[Collected data entries]
Lemma of_numpy_preserves {A} (o : option A) : preserves_store (of_numpy o).
Proof. destruct o; [apply ret_preserves | apply raise_preserves]. Qed.

Hint Resolve ret_preserves raise_preserves alloc_preserves
  deref_preserves of_numpy_preserves : frame.

Ltac frame :=
  repeat first
    [ apply bind_preserves; [| intros ?]
    | solve [auto with frame]
    | match goal with
      | |- preserves_store (if ?b then _ else _) => destruct b
      | |- preserves_store (match ?o with Some _ => _ | None => _ end) =>
          destruct o
      end ].

Lemma deepcopy_preserves l : preserves_store (deepcopy l).
Proof. unfold deepcopy. frame. Qed.

Lemma getitem_col_preserves {A} (col : Row -> A) l :
  preserves_store (getitem_col col l).
Proof. unfold getitem_col. frame. Qed.

Lemma getitem_mask_preserves l mask : preserves_store (getitem_mask l mask).
Proof. unfold getitem_mask. frame. Qed.

Lemma len_preserves l : preserves_store (len l).
Proof. unfold len. frame. Qed.

Lemma comprehension_preserves {A B} (g : A -> Py B) xs :
  (forall x, preserves_store (g x)) -> preserves_store (comprehension g xs).
Proof. intros Hg. induction xs as [| x xs IH]; simpl; frame; auto. Qed.

Lemma get_bandpass_preserves registry name :
  preserves_store (get_bandpass registry name).
Proof. unfold get_bandpass. frame. Qed.

Lemma sncosmo_chisq_preserves f l model :
  preserves_store (sncosmo_chisq f l model).
Proof. unfold sncosmo_chisq. frame. Qed.

Hint Resolve deepcopy_preserves getitem_col_preserves
  getitem_mask_preserves len_preserves get_bandpass_preserves
  sncosmo_chisq_preserves : frame.

Lemma calc_model_chisq_preserves registry f l result model :
  preserves_store (calc_model_chisq registry f l result model).
Proof.
  unfold calc_model_chisq.
  repeat first
    [ apply bind_preserves; [| intros ?]
    | apply comprehension_preserves; intros ?
    | solve [auto with frame]
    | match goal with
      | |- preserves_store (if ?b then _ else _) => destruct b
      end ].
Qed.

End Frame.

(** ** Residual evaluator: selection and failure *)

Section Selection.

Variable registry : gmap string Bandpass.t.
Variable f : Table -> Model.t -> Q.

Lemma retained_in_domain model r :
  retained registry model r = true <-> in_domain registry model r.
Proof.
  unfold retained, in_domain.
  destruct (registry !! band r) as [bp |] eqn:Hbp.
  - unfold in_range. rewrite !andb_true_iff, !Qgeb_ge, !Qle_bool_iff.
    split.
    + intros [[[H1 H2] H3] H4]. split; [now split |].
      exists bp. now repeat split.
    + intros [[H1 H2] [bp' [E [H3 H4]]]]. injection E as <-.
      now repeat split.
  - split; [discriminate |]. intros [_ [bp' [E _]]]. discriminate.
Qed.

Lemma in_domain_registered model (t : Table) :
  Forall (in_domain registry model) t -> registered registry t.
Proof.
  unfold registered. apply List.Forall_impl. intros r [_ [bp [E _]]]. now exists bp.
Qed.

Lemma registered_app (t u : Table) :
  registered registry (t ++ u) <->
  registered registry t /\ registered registry u.
Proof. apply Forall_app. Qed.
Lemma absfloatvalue_chars (neg : bool) (s : string) (x : float) :
  absfloatvalue neg s = Some x -> string_forall float_char s = true.
Proof.
  unfold absfloatvalue.
  destruct (String.eqb (map_string lower s) "inf") eqn:E1.
  - intros _. apply String.eqb_eq in E1.
    exact (word_chars s _ E1 eq_refl).
  - destruct (String.eqb (map_string lower s) "infinity") eqn:E2.
    + intros _. apply String.eqb_eq in E2.
      exact (word_chars s _ E2 eq_refl).
    + simpl. destruct (String.eqb (map_string lower s) "nan") eqn:E3.
      * intros _. apply String.eqb_eq in E3.
        exact (word_chars s _ E3 eq_refl).
      * apply floatnumber_chars.
Qed.

Lemma lstrip_chars (s : string) :
  string_forall float_char (lstrip s) = true ->
  string_forall float_char s = true.
Proof.
  induction s as [|c s IH]; [reflexivity|]. simpl.
  destruct (float_space c) eqn:Hc; [|auto].
  intros H. now rewrite (float_char_space c Hc), (IH H).
Qed.

Lemma rstrip_chars (s : string) :
  string_forall float_char (rstrip s) = true ->
  string_forall float_char s = true.
Proof.
  induction s as [|c s IH]; [reflexivity|]. cbn [rstrip string_forall].
  destruct (rstrip s) as [|d r].
  - destruct (float_space c) eqn:Hc.
    + intros _. now rewrite (float_char_space c Hc), (IH eq_refl).
    + cbn [string_forall]. rewrite andb_true_r. intros ->.
      now rewrite (IH eq_refl).
  - cbn [string_forall]. intros H. apply andb_prop in H as [-> H].
    now rewrite (IH H).
Qed.

(** What [float] accepts is made of the characters of float literals. *)
Lemma float_of_string_chars (s : string) (x : float) :
  float_of_string s = Some x -> string_forall float_char s = true.
Proof.
  rewrite float_of_string_unfold. intros H.
  apply lstrip_chars, rstrip_chars. fold (strip s).
  destruct (strip s) as [|c r]; [reflexivity|].
  destruct (Ascii.eqb c "+") eqn:Hp.
  - cbn [string_forall]. rewrite (float_char_eqb c "+" Hp eq_refl).
    exact (absfloatvalue_chars _ _ _ H).
  - destruct (Ascii.eqb c "-") eqn:Hm.
    + cbn [string_forall]. rewrite (float_char_eqb c "-" Hm eq_refl).
      exact (absfloatvalue_chars _ _ _ H).
    + exact (absfloatvalue_chars _ _ _ H).
Qed.

End LiteralFacts.

(** X22. A token that holds a character foreign to float literals, such as
    a unit or a percent sign glued to a number, is never taken for a
    value: the extractor passes over it and goes on with the rest of the
    text. *)
Theorem foreign_token_skipped (t rest : string) (d : ascii) :
  is_token is_separator t -> is_separator d = true ->
  string_forall float_char t = false ->
  float_of_string t = None /\
  extract_value t = None /\
  extract_value (t ++ String d rest) = extract_value rest.
Proof.
  intros Ht Hd Hf.
  assert (Hn : float_of_string t = None).
  { destruct (float_of_string t) as [x|] eqn:E; [|reflexivity].
    rewrite (LiteralFacts.float_of_string_chars t x E) in Hf.
    discriminate. }
  unfold extract_value. rewrite !tokens_of_split.
  rewrite (split_on_last _ _ Ht), (split_on_cons _ _ _ _ Ht Hd).
  simpl. rewrite Hn. auto.
Qed.
Definition _parseInput (input : jsval) : M jsval :=
  try_catch
    (match input with
     | VStr s =>
         if JS.contains_scheme s
         then DataParser.parseURL true input
         else DataParser.parseQueryString true input
     | VBuf _ | VObj _ => ret input
     | _ => throw (Err.plain "Invalid input format")
     end)
    (fun error => throw (Err.plain ("Input parsing failed: " +++ Err.message error))).

Definition _validateInput (data : jsval) : M unit :=
  let validation := DataParser.validateParsedData data in
  if negb (fst validation)
  then throw (Err.plain (SDMConfig.join ", " (snd validation)))
  else ret tt.

Definition _deriveKeys (this : DecoderState) (uid readCounter : bytes) (method : string)
  : M SessionKeys :=
  match KeyDerivation.derivationMethods method with
  | Some derivationFunction =>
      emit (EvDerive method (masterKey this) uid readCounter) ;;;
      derivationFunction (masterKey this) uid readCounter
  | None =>
      if inherited method
      then throw (Err.type_error (inherited_call_message method))
      else throw (Err.plain ("Unknown key derivation method: " +++ method))
  end.

Definition _performDecryption (this : DecoderState)
  (piccData : bytes) (encData : option bytes) (cmacData : bytes)
  (sdmConfig : option SDMConfig.SDMProfile) (options : DecoderOptions)
  : M Decoded.payload :=
  try_catch
    (let zeroUID := Buf.alloc 7 in
     let zeroCounter := Buf.alloc 3 in
     sessionKeys <- _deriveKeys this zeroUID zeroCounter (keyDerivationMethod options) ;;
     decryptedPicc <- AES.cbcDecrypt (encKey sessionKeys) piccData ;;
     piccInfo <- DataParser.extractPiccData true decryptedPicc sdmConfig ;;
     (if negb (_isValidDecryption decryptedPicc piccInfo)
      then throw (Err.plain "Invalid decrypted data structure")
      else ret tt) ;;;
     decryptedEnc <-
       match encData with
       | Some e =>
           try_catch
             (d <- AES.cbcDecrypt (encKey sessionKeys) e ;; ret (Some d))
             (fun encDecryptError =>
                throw (Err.plain ("File data decryption failed: "
                                  +++ Err.message encDecryptError)))
       | None => ret None
       end ;;
     cmacValid <-
       (if validateCMAC options
        then
          let dataToVerify := piccData ++ match encData with Some e => e | None => [] end in
          try_catch (CMAC.verify (macKey sessionKeys) dataToVerify cmacData)
            (fun cmacError => ret false)
        else ret true) ;;
     ret (Decoded.mkPayload
            (option_map_hex (uid piccInfo))
            (readCounterInt piccInfo)
            (match dataTag piccInfo with
             | Some t => Some (byte_toString16 t)
             | None => None
             end)
            (_extractFileData decryptedEnc)
            cmacValid
            (Decoded.mkSessionKeys (hex_upper (encKey sessionKeys))
               (hex_upper (macKey sessionKeys)) (method sessionKeys))
            (hex_upper decryptedPicc)
            (option_map_hex decryptedEnc)
            piccInfo))
    (fun error =>
       throw (Err.plain ("Zero vector decryption failed: " +++ Err.message error))).
(** * cloud-code: the file-based task interface, the agent's task selector,
      the coding-CLI handoff check and the comment-command parser

    A shallow embedding of
    - [cloud_code/core/task_interface.py]      (documents, load/save, reporting),
    - [cloud_code/agent_control_plane/loop.py] (task selection, task execution),
    - [cloud_code/agent_control_plane/cli_runner.py] (handoff detection),
    - [cloud_code/github/comment_parser.py]    (the [/cloud-code] commands,
      the context of an issue),
    - [cloud_code/github/task_creator.py], [cloud_code/github/events.py] and
      the enum [TaskPriority] of [cloud_code/db/models.py] (tasks from issues),
    followed by the properties of the specification that concern them and by
    further properties of the code.

    Conventions.  A Python [str] is a [string]; text that is scanned
    character by character is taken as its [list ascii], with characters in
    the ASCII range.  A [datetime] is the number of microseconds since the
    epoch ([datetime.utcnow()] is naive UTC).  A pydantic model is a record in
    a module of the model's name, with the methods of the class; an attribute
    assignment [o.f = v] is the record with that field replaced, and a method
    that mutates [self] returns the object as it is after the call.  A
    [dict[str, TaskReport]] is a [gmap string TaskReport.t].  Code that reads
    the clock, touches files or raises runs in the monad [M] over a [World]. *)

From Stdlib Require Import ZArith String Ascii List Bool Lia Sorted DecimalString DecimalZ.
From stdpp Require Import base option list gmap strings.

Open Scope Z_scope.

(* ===================================================================== *)
(** * 1. Python's [str], as far as the code uses it *)
(* ===================================================================== *)

Module Py.

Definition str : Type := list ascii.

Definition of_string (s : string) : str := list_ascii_of_string s.
Definition to_string (s : str) : string := string_of_list_ascii s.

Definition code (c : ascii) : N := N_of_ascii c.
(** X11.  A successful answer is reused.  When the cache has nothing to
    serve and the endpoint answers with a 2xx status and a truthy JSON
    body, [_make_request] returns the body after one request; from then
    until the expiry, the same request (with or without a ["sport"]
    parameter) is answered with that body without any request or sleep,
    by this client from its in-process tier, and, when the cache
    directory accepted the write, by any client without a valid entry
    from the file. *)
Theorem successful_response_reused c w endpoint ps ttl status (data : pyval) :
  let clean := pop_sport ps in
  let k := key endpoint clean in
  truthy (_get_cached_data c w k).1.1 = false →
  up (length (sent w)) endpoint clean = Responded status (Json data) →
  200 ≤ status < 300 →
  truthy data = true →
  ∃ c' w',
    _make_request key up c w endpoint ps ttl = (data, c', w') ∧
    sent w' = sent w ++ [(endpoint, clean)] ∧
    slept w' = slept w ∧
    (∀ w2 ps2 ttl2,
       pop_sport ps2 = clean →
       now w2 < now w + ttl * us_per_minute →
       _make_request key up c' w2 endpoint ps2 ttl2 = (data, c', w2)) ∧
    (fs_writable w = true →
     ∀ c0 w2 ps2 ttl2,
       pop_sport ps2 = clean →
       _is_cache_valid c0 w2 k = false →
       files w2 !! cache_file k = files w' !! cache_file k →
       now w2 < now w + ttl * us_per_minute →
       (_make_request key up c0 w2 endpoint ps2 ttl2).1.1 = data ∧
       (_make_request key up c0 w2 endpoint ps2 ttl2).2 = w2).
Proof.
  intros clean k Hmiss Hup Hst Hdata. unfold _make_request at 1. fold clean. fold k.
  destruct (get_cached_frame c w k) as (Hnow & Hsent & Hslept).
  assert (Hfs : fs_writable (_get_cached_data c w k).2 = fs_writable w).
  { unfold _get_cached_data. destruct (_is_cache_valid c w k); [done|].
    destruct (files w !! cache_file k) as [[[e|] d|]|]; simpl; try done;
      repeat case_bool_decide; destruct (fs_writable w) eqn:Hw; simpl; done. }
  destruct (_get_cached_data c w k) as [[cached c1] w1].
  cbn [fst snd] in Hmiss, Hnow, Hsent, Hslept, Hfs. rewrite Hmiss.
  destruct (attempts_recover k endpoint clean ttl status data 0 Hst 0%nat max_attempts c1 w1)
    as (w' & -> & Hs & Hz & Hn & Hfile).
  { unfold max_attempts. lia. }
  { intros i Hi. lia. }
  { by rewrite Nat.add_0_r, Hsent. }
  rewrite Hfs in Hfile. cbn [Nat.add Z.of_nat Z.pow] in Hn.
  assert (Hnow' : now w' = now w) by lia.
  eexists _, w'. split; [reflexivity|].
  rewrite Hs, Hz, Hsent, Hslept. cbn [replicate seq fmap list_fmap].
  rewrite app_nil_r. split; [done|]. split; [done|]. split.
  - intros w2 ps2 ttl2 Hps Hlt. unfold _make_request. rewrite Hps. fold k.
    rewrite get_cached_valid.
    + cbn [_cache set_cache fst]. rewrite lookup_insert_eq.
      change (default PNone (Some data)) with data. by rewrite Hdata.
    + unfold _is_cache_valid. cbn [_cache_expiry set_cache]. rewrite lookup_insert_eq.
      apply bool_decide_eq_true_2. lia.
  - intros Hw c0 w2 ps2 ttl2 Hps Hinvalid Hf Hlt. unfold _make_request.
    rewrite Hps. fold k. unfold _get_cached_data.
    rewrite Hinvalid, Hf, (Hfile Hw).
    rewrite bool_decide_eq_true_2 by lia.
    change (default PNone (Some data)) with data. by rewrite Hdata.
Qed.
(** Text that UTF-8 can encode, character by character. *)
Abbreviation ok := (Forall (λ c : N, scalar c = true)).

(** Whitespace only. *)
Abbreviation blank := (Forall (λ c : N, isspace c = true)).

(** No filesystem call to come fails. *)
Definition calm (w : world) : Prop := Forall (λ f, f = None) (faults w).

(** No fingerprint record exists. *)
Definition record_absent (w : world) : Prop :=
  files w !! last_hash_file = None ∧ last_hash_file ∉ dirs w.

(** The record is not [h]: there is none, or it reads as something else. *)
Definition record_differs (w : world) (h : pystr) : Prop :=
  record_absent w
  ∨ ∃ text, files w !! last_hash_file = Some text
            ∧ strip (universal_newlines text) ≠ h.

(** A status [raise_for_status] lets through. *)
Definition accepted (status : N) : bool :=
  negb ((400 <=? status) && (status <? 600)).

(** A response on which [download_json] raises. *)
Definition failing (r : response) : bool :=
  match r with
  | ConnectionFailed _ | TimedOut => true
  | HttpResponse status body =>
      negb (accepted status) || bool_decide (body = None)
  end.

(** The next request fails: no connection, a timeout, a status that
    [raise_for_status] refuses (400 to 599), or a body that is not JSON. *)
Definition fetch_fails (w : world) : bool :=
  match network w with
  | [] => true
  | r :: _ => failing r
  end.

(** The events a computation adds to the trace. *)
Definition new_events {A} (m : M A) (w : world) : list event :=
  drop (length (trace w)) (trace (m w).2).

Definition snapshot_writes (evs : list event) : list (pystr * pystr) :=
  omap (λ e, match e with
             | Wrote p t => if in_snapshots p then Some (p, t) else None
             | _ => None
             end) evs.

Definition record_writes (evs : list event) : list pystr :=
  omap (λ e, match e with
             | Wrote p t => if bool_decide (p = last_hash_file) then Some t else None
             | _ => None
             end) evs.

Definition printed (evs : list event) : list pystr :=
  omap (λ e, match e with Printed l => Some l | _ => None end) evs.

(** The world once [main] has compared and found a change: lines 71, 72
    and 75 printed. *)
Definition changed (h last : pystr) (w : world) : world :=
  emit (Printed (lit "Data has changed!"))
    (emit (Printed (lit "Last hash: " ++ last))
       (emit (Printed (lit "Current hash: " ++ h)) w)).

(** A step of [main] after the fetch raises [e]: with [data] fetched and
    the world then [w1], line 68, 69, 76 or 77 raises, the lines before it
    having returned. *)
Inductive later_raise (data : json) (w1 : world) (e : exn) : Prop :=
  | hash_raises :
      calculate_hash data = Raise e →
      later_raise data w1 e
  | read_raises h :
      calculate_hash data = Ok h →
      (read_last_hash last_hash_file w1).1 = Raise e →
      later_raise data w1 e
  | snapshot_raises h last w2 :
      calculate_hash data = Ok h →
      read_last_hash last_hash_file w1 = (Ok last, w2) → h ≠ last →
      (save_snapshot data snapshots_dir (changed h last w2)).1 = Raise e →
      later_raise data w1 e
  | record_raises h last w2 w3 :
      calculate_hash data = Ok h →
      read_last_hash last_hash_file w1 = (Ok last, w2) → h ≠ last →
      save_snapshot data snapshots_dir (changed h last w2) = (Ok (), w3) →
      (save_hash last_hash_file h w3).1 = Raise e →
      later_raise data w1 e.

(** ** Examples *)

Definition doc_ba : json := JDict [(lit "b", JInt 2); (lit "a", JInt 1)].
Definition doc_ab : json := JDict [(lit "a", JInt 1); (lit "b", JInt 2)].

(** The same nested document, its keys in two orders at both levels. *)
Definition tour_1 : json :=
  JDict [(lit "tour", JList [JDict [(lit "city", JStr (lit "Seoul")); (lit "sold", JBool true)]]);
         (lit "count", JInt 1)].
Definition tour_2 : json :=
  JDict [(lit "count", JInt 1);
         (lit "tour", JList [JDict [(lit "sold", JBool true); (lit "city", JStr (lit "Seoul"))]])].

Definition canonical_ba : pystr :=
  lit "{" ++ quoted "a" ++ lit ":1," ++ quoted "b" ++ lit ":2}".

Definition snapshot_ba : pystr :=
  lit "{" ++ [LF] ++ lit "  " ++ quoted "a" ++ lit ": 1," ++ [LF]
    ++ lit "  " ++ quoted "b" ++ lit ": 2" ++ [LF] ++ lit "}" ++ [LF].

Definition digest_ba : pystr :=
  lit "43258cff783fe7036d8a43033f830adfc60ec037382473548ac742b888292777".

Definition noon : datetime :=
  {| year := 2024; month := 3; day := 9; hour := 12; minute := 0; second := 5 |}.

(** A first run: nothing on disk, the server answers twice with the same
    document. *)
Definition w_first : world :=
  {| files := ∅; dirs := ∅;
     network := [HttpResponse 200 (Some doc_ba); HttpResponse 200 (Some doc_ba)];
     clock := [noon; noon]; faults := []; trace := [] |}.

(** The same, with the write of the snapshot failing after 5 characters. *)
Definition w_disk_full : world :=
  {| files := ∅; dirs := ∅;
     network := [HttpResponse 200 (Some doc_ba)];
     clock := [noon]; faults := [None; Some (FailWrite 5)]; trace := [] |}.

Definition w_timeout : world :=
  {| files := {[ last_hash_file := digest_ba ++ [LF] ]}; dirs := ∅;
     network := [TimedOut]; clock := [noon]; faults := []; trace := [] |}.

(** A record padded with blank lines and spaces, line ends of all kinds. *)
Definition w_padded : world :=
  {| files := {[ last_hash_file := [LF; SPACE] ++ digest_ba ++ [SPACE; CR; LF; CR; 9] ]};
     dirs := ∅; network := [HttpResponse 200 (Some doc_ba)];
     clock := [noon]; faults := []; trace := [] |}.

(** A document with a string that is one lone surrogate, as [json.loads]
    decodes the escape [\ud800]. *)
Definition lone_surrogate : json := JDict [(lit "city", JStr [55296])].

(** ** Further vocabulary *)

(** The requests sent, oldest first. *)
Definition requested (evs : list event) : list pystr :=
  omap (λ e, match e with Requested u => Some u | _ => None end) evs.

(** [n] runs, one after the other. *)
Fixpoint runs (n : nat) : M unit :=
  match n with
  | O => mret ()
  | S k => main ;; runs k
  end.

(** [p] on every number of [d] bits after the prefix [base]: a check of all
    the numbers of a range by evaluation. *)
Fixpoint all_bits (d : nat) (base : N) (p : N → bool) : bool :=
  match d with
  | O => p base
  | S d' => all_bits d' (2 * base) p && all_bits d' (2 * base + 1) p
  end.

■ **Exercise requirements**
The lines above from the one containing "unfold absfloatvalue." through the one containing "a unit or a" are to be set down exactly, and no others.

■ **Result of this exercise**
  unfold absfloatvalue.
  destruct (String.eqb (map_string lower s) "inf") eqn:E1.
  - intros _. apply String.eqb_eq in E1.
    exact (word_chars s _ E1 eq_refl).
  - destruct (String.eqb (map_string lower s) "infinity") eqn:E2.
    + intros _. apply String.eqb_eq in E2.
      exact (word_chars s _ E2 eq_refl).
    + simpl. destruct (String.eqb (map_string lower s) "nan") eqn:E3.
      * intros _. apply String.eqb_eq in E3.
        exact (word_chars s _ E3 eq_refl).
      * apply floatnumber_chars.
Qed.

Lemma lstrip_chars (s : string) :
  string_forall float_char (lstrip s) = true ->
  string_forall float_char s = true.
Proof.
  induction s as [|c s IH]; [reflexivity|]. simpl.
  destruct (float_space c) eqn:Hc; [|auto].
  intros H. now rewrite (float_char_space c Hc), (IH H).
Qed.

Lemma rstrip_chars (s : string) :
  string_forall float_char (rstrip s) = true ->
  string_forall float_char s = true.
Proof.
  induction s as [|c s IH]; [reflexivity|]. cbn [rstrip string_forall].
  destruct (rstrip s) as [|d r].
  - destruct (float_space c) eqn:Hc.
    + intros _. now rewrite (float_char_space c Hc), (IH eq_refl).
    + cbn [string_forall]. rewrite andb_true_r. intros ->.
      now rewrite (IH eq_refl).
  - cbn [string_forall]. intros H. apply andb_prop in H as [-> H].
    now rewrite (IH H).
Qed.

(** What [float] accepts is made of the characters of float literals. *)
Lemma float_of_string_chars (s : string) (x : float) :
  float_of_string s = Some x -> string_forall float_char s = true.
Proof.
  rewrite float_of_string_unfold. intros H.
  apply lstrip_chars, rstrip_chars. fold (strip s).
  destruct (strip s) as [|c r]; [reflexivity|].
  destruct (Ascii.eqb c "+") eqn:Hp.
  - cbn [string_forall]. rewrite (float_char_eqb c "+" Hp eq_refl).
    exact (absfloatvalue_chars _ _ _ H).
  - destruct (Ascii.eqb c "-") eqn:Hm.
    + cbn [string_forall]. rewrite (float_char_eqb c "-" Hm eq_refl).
      exact (absfloatvalue_chars _ _ _ H).
    + exact (absfloatvalue_chars _ _ _ H).
Qed.

End LiteralFacts.

(** X22. A token that holds a character foreign to float literals, such as
    a unit or a percent sign glued to a number, is never taken for a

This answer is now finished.